▶ _DATA SECTION_

(** * Content-Authenticity-Verifier: the multi-signal scoring engine

    A shallow embedding of [js/textAnalyzer.js] ([TextAnalyzer]), of the image
    analyzer module ([ImageAnalyzer]) and of the verdict banding of the
    result renderers, followed by the properties of the scoring engine.

    Conventions of the embedding.
    - A JavaScript number is a [jsnum]: an exact rational, an infinity or
      NaN.  Arithmetic is exact; the rounding error of IEEE doubles is not
      modelled.  [Math.sqrt] is only ever consumed by [Math.round], and the
      pair is evaluated exactly with the integer square root.
    - A JavaScript string is a [string] of code units below 256.
    - [fetch] answers from a script: the list of outcomes the remote service
      will give, one per request, in order.  A remote call returns its
      result together with the requests and timer waits it performed.
    - [try { ... } catch { return null }] is the [option] type. *)

From Stdlib Require Import ZArith QArith Qround Lia Lqa Bool List.
From Stdlib Require Import Ascii String DecimalString.
Import ListNotations.

Local Open Scope string_scope.
Local Open Scope list_scope.
Local Open Scope Z_scope.
Local Open Scope Q_scope.

(* ====================================================================== *)
(** ** JavaScript numbers *)
(* ====================================================================== *)

Module JsNum.

Inductive jsnum : Type :=
| Fin (q : Q)
| PInf
| NInf
| NaN.

Definition of_Z (z : Z) : jsnum := Fin (inject_Z z).
Definition of_nat (n : nat) : jsnum := of_Z (Z.of_nat n).

(** The infinity (or NaN) selected by the sign of a finite operand. *)
Definition signed_inf (c : comparison) : jsnum :=
  match c with Gt => PInf | Lt => NInf | Eq => NaN end.

Definition neg (a : jsnum) : jsnum :=
  match a with
  | Fin x => Fin (- x)
  | PInf => NInf
  | NInf => PInf
  | NaN => NaN
  end.

Definition add (a b : jsnum) : jsnum :=
  match a, b with
  | NaN, _ | _, NaN => NaN
  | Fin x, Fin y => Fin (x + y)
  | PInf, NInf | NInf, PInf => NaN
  | PInf, _ | _, PInf => PInf
  | NInf, _ | _, NInf => NInf
  end.

Definition sub (a b : jsnum) : jsnum := add a (neg b).

Definition mul (a b : jsnum) : jsnum :=
  match a, b with
  | NaN, _ | _, NaN => NaN
  | Fin x, Fin y => Fin (x * y)
  | Fin x, PInf | PInf, Fin x => signed_inf (x ?= 0)
  | Fin x, NInf | NInf, Fin x => signed_inf (0 ?= x)
  | PInf, PInf | NInf, NInf => PInf
  | PInf, NInf | NInf, PInf => NInf
  end.

(** Division; the divisors of the program are array lengths, so a zero
    divisor is the positive zero. *)
Definition div (a b : jsnum) : jsnum :=
  match a, b with
  | NaN, _ | _, NaN => NaN
  | Fin x, Fin y => if Qeq_bool y 0 then signed_inf (x ?= 0) else Fin (x / y)
  | Fin _, (PInf | NInf) => Fin 0
  | PInf, Fin y => match y ?= 0 with Lt => NInf | _ => PInf end
  | NInf, Fin y => match y ?= 0 with Lt => PInf | _ => NInf end
  | (PInf | NInf), (PInf | NInf) => NaN
  end.

(** [a < b]; every comparison with NaN is false. *)
Definition lt (a b : jsnum) : bool :=
  match a, b with
  | NaN, _ | _, NaN => false
  | Fin x, Fin y => match x ?= y with Lt => true | _ => false end
  | NInf, NInf => false
  | NInf, _ => true
  | _, PInf => match a with PInf => false | _ => true end
  | _, _ => false
  end.

Definition gt (a b : jsnum) : bool := lt b a.

(** [Math.min] and [Math.max] of two arguments. *)
Definition min (a b : jsnum) : jsnum :=
  match a, b with
  | NaN, _ | _, NaN => NaN
  | _, _ => if lt b a then b else a
  end.

Definition max (a b : jsnum) : jsnum :=
  match a, b with
  | NaN, _ | _, NaN => NaN
  | _, _ => if lt a b then b else a
  end.

(** [Math.round]: the integer nearest to the argument, a tie going up. *)
Definition round (a : jsnum) : jsnum :=
  match a with
  | Fin x => of_Z (Qfloor (x + (1 # 2)))
  | _ => a
  end.

Definition pow2 (a : jsnum) : jsnum := mul a a.

(** The value of [Math.sqrt(radicand)], kept as its radicand. *)
Record surd : Type := Sqrt { radicand : jsnum }.

(** [Math.round(s * c)] for a positive integer constant [c]:
    [floor (c * sqrt q + 1/2) = (floor (sqrt (4 c^2 q)) + 1) / 2]. *)
Definition round_scaled (c : Z) (s : surd) : jsnum :=
  match radicand s with
  | Fin q =>
      match q ?= 0 with
      | Lt => NaN
      | _ => of_Z ((Z.sqrt (Qfloor (inject_Z (4 * c * c) * q)) + 1) / 2)
      end
  | PInf => PInf
  | NInf | NaN => NaN
  end.

(** [Math.round(Math.min(s * c, cap))] for positive integer constants. *)
Definition round_min_scaled (c cap : Z) (s : surd) : jsnum :=
  match radicand s with
  | Fin q =>
      match q ?= 0 with
      | Lt => NaN
      | _ =>
          match inject_Z (cap * cap) ?= inject_Z (c * c) * q with
          | Lt => round (of_Z cap)
          | _ => round_scaled c s
          end
      end
  | PInf => round (of_Z cap)
  | NInf | NaN => NaN
  end.

(** [arr.reduce((a, b) => a + b, 0)]. *)
Definition sum (l : list jsnum) : jsnum := fold_left add l (of_Z 0).

Definition is_finite (a : jsnum) : bool :=
  match a with Fin _ => true | _ => false end.

Definition is_nan (a : jsnum) : bool :=
  match a with NaN => true | _ => false end.

End JsNum.
Import JsNum.

(* ====================================================================== *)
(** ** JavaScript strings *)
(* ====================================================================== *)

Module JsString.

Definition code (c : ascii) : nat := nat_of_ascii c.

Definition in_range (lo hi : nat) (c : ascii) : bool :=
  (lo <=? code c)%nat && (code c <=? hi)%nat.

(** The class [\s] on code units below 256. *)
Definition is_space (c : ascii) : bool :=
  in_range 9 13 c || (code c =? 32)%nat || (code c =? 160)%nat.

(** [a-z], [A-Z], and the word class [\w]. *)
Definition is_lower (c : ascii) : bool := in_range 97 122 c.
Definition is_upper (c : ascii) : bool := in_range 65 90 c.
Definition is_letter (c : ascii) : bool := is_lower c || is_upper c.
Definition is_digit (c : ascii) : bool := in_range 48 57 c.
Definition is_word_char (c : ascii) : bool :=
  is_letter c || is_digit c || (code c =? 95)%nat.

(** Line terminators, which [.] does not match. *)
Definition is_line_terminator (c : ascii) : bool :=
  (code c =? 10)%nat || (code c =? 13)%nat.

(** [toLowerCase] on one code unit: A-Z and the upper-case letters of
    Latin-1 (192..222 but the multiplication sign 215). *)
Definition lower_char (c : ascii) : ascii :=
  if is_upper c || (in_range 192 222 c && negb (code c =? 215)%nat)
  then ascii_of_nat (code c + 32)
  else c.

(** Case folding of the [i] flag for the ASCII letters of a pattern. *)
Definition fold_char (c : ascii) : ascii :=
  if is_upper c then ascii_of_nat (code c + 32) else c.

Fixpoint map_chars (f : ascii -> ascii) (s : string) : string :=
  match s with
  | EmptyString => EmptyString
  | String c s' => String (f c) (map_chars f s')
  end.

Fixpoint filter_chars (p : ascii -> bool) (s : string) : string :=
  match s with
  | EmptyString => EmptyString
  | String c s' => if p c then String c (filter_chars p s') else filter_chars p s'
  end.

Fixpoint exists_char (p : ascii -> bool) (s : string) : bool :=
  match s with
  | EmptyString => false
  | String c s' => p c || exists_char p s'
  end.


Definition toLowerCase (s : string) : string := map_chars lower_char s.

Definition is_empty (s : string) : bool :=
  match s with EmptyString => true | _ => false end.

(** [s.split(/[sep]+/)]: the pieces between maximal runs of separators.
    [cur] is the piece being read, [insep] tells that the last code unit
    was a separator. *)
Fixpoint split_go (sep : ascii -> bool) (s : string) (cur : string)
    (insep : bool) : list string :=
  match s with
  | EmptyString => [cur]
  | String c s' =>
      if sep c
      then if insep then split_go sep s' cur true
           else cur :: split_go sep s' EmptyString true
      else split_go sep s' (cur ++ String c EmptyString)%string false
  end.

Definition split_runs (sep : ascii -> bool) (s : string) : list string :=
  split_go sep s EmptyString false.

(** [s.split(/\s+/)] and [s.split(/[.!?]+/)]. *)
Definition split_whitespace (s : string) : list string :=
  split_runs is_space s.

Definition is_sentence_end (c : ascii) : bool :=
  (code c =? 46)%nat || (code c =? 33)%nat || (code c =? 63)%nat.

Definition split_sentences (s : string) : list string :=
  split_runs is_sentence_end s.

(** [s.trim()]. *)
Fixpoint trim_start (s : string) : string :=
  match s with
  | EmptyString => EmptyString
  | String c s' => if is_space c then trim_start s' else s
  end.

Fixpoint trim_end (s : string) : string :=
  match s with
  | EmptyString => EmptyString
  | String c s' =>
      match trim_end s' with
      | EmptyString => if is_space c then EmptyString else String c EmptyString
      | t => String c t
      end
  end.

Definition trim (s : string) : string := trim_end (trim_start s).

(** [hay.includes(needle)]. *)
Fixpoint includes (needle hay : string) : bool :=
  prefix needle hay ||
  match hay with
  | EmptyString => false
  | String _ hay' => includes needle hay'
  end.

(** [s.substring(0, n)]. *)
Fixpoint take (n : nat) (s : string) : string :=
  match n, s with
  | S n', String c s' => String c (take n' s')
  | _, _ => EmptyString
  end.

End JsString.

(* ====================================================================== *)
(** ** Regular expressions *)
(* ====================================================================== *)

(** The fragment of the regular expressions of the two analyzers, with the
    backtracking order of the language: the left alternative first, [?]
    and [.*] greedy, [.*?] lazy. *)
Module Regex.
Import JsString.

Inductive regex : Type :=
| Eps
| Chr (c : ascii)              (* one code unit, compared as the pattern's flags say *)
| WordB                        (* \b *)
| Cat (r1 r2 : regex)
| Alt (r1 r2 : regex)
| Opt (r : regex)              (* r? *)
| DotStar (lazy : bool).        (* .* and .*? *)

(** A literal text. *)
Fixpoint lit (s : string) : regex :=
  match s with
  | EmptyString => Eps
  | String c EmptyString => Chr c
  | String c s' => Cat (Chr c) (lit s')
  end.

(** [(a|b|...)]. *)
Fixpoint alts (l : list regex) : regex :=
  match l with
  | [] => Eps
  | [r] => r
  | r :: l' => Alt r (alts l')
  end.

Definition seq (l : list regex) : regex := fold_right Cat Eps l.

Definition or_else {A} (a b : option A) : option A :=
  match a with Some _ => a | None => b end.

Definition word_before (prev : option ascii) : bool :=
  match prev with Some c => is_word_char c | None => false end.

Definition word_after (s : string) : bool :=
  match s with String c _ => is_word_char c | EmptyString => false end.

Definition same_char (icase : bool) (c d : ascii) : bool :=
  if icase then Ascii.eqb (fold_char c) (fold_char d) else Ascii.eqb c d.

(** [m icase r prev s k]: match [r] at the head of [s], the code unit before
    it being [prev], then continue with [k]; the result is the text left
    after the whole match. *)
Fixpoint m (icase : bool) (r : regex) (prev : option ascii) (s : string)
    (k : option ascii -> string -> option string) {struct r} : option string :=
  match r with
  | Eps => k prev s
  | Chr c =>
      match s with
      | String d s' => if same_char icase c d then k (Some d) s' else None
      | EmptyString => None
      end
  | WordB => if xorb (word_before prev) (word_after s) then k prev s else None
  | Cat r1 r2 => m icase r1 prev s (fun p s' => m icase r2 p s' k)
  | Alt r1 r2 => or_else (m icase r1 prev s k) (m icase r2 prev s k)
  | Opt r1 => or_else (m icase r1 prev s k) (k prev s)
  | DotStar lazy =>
      (fix star (prev : option ascii) (s : string) {struct s} : option string :=
         match s with
         | EmptyString => k prev s
         | String c s' =>
             if is_line_terminator c then k prev s
             else if lazy then or_else (k prev s) (star (Some c) s')
             else or_else (star (Some c) s') (k prev s)
         end) prev s
  end.

Definition match_at (icase : bool) (r : regex) (prev : option ascii)
    (s : string) : option string :=
  m icase r prev s (fun _ rest => Some rest).

(** [r.test(s)] on a regular expression whose [lastIndex] is 0. *)
Fixpoint search (icase : bool) (r : regex) (prev : option ascii)
    (s : string) : bool :=
  match match_at icase r prev s with
  | Some _ => true
  | None =>
      match s with
      | EmptyString => false
      | String c s' => search icase r (Some c) s'
      end
  end.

▶ _WORK ORDER_
Retype, without changes, the lines from the line holding "m icase r prev s (fun _ rest => Some rest)." to the end of the data, both ends included.

▶ _ANSWER SPACE_
  m icase r prev s (fun _ rest => Some rest).

(** [r.test(s)] on a regular expression whose [lastIndex] is 0. *)
Fixpoint search (icase : bool) (r : regex) (prev : option ascii)
    (s : string) : bool :=
  match match_at icase r prev s with
  | Some _ => true
  | None =>
      match s with
      | EmptyString => false
      | String c s' => search icase r (Some c) s'
      end
  end.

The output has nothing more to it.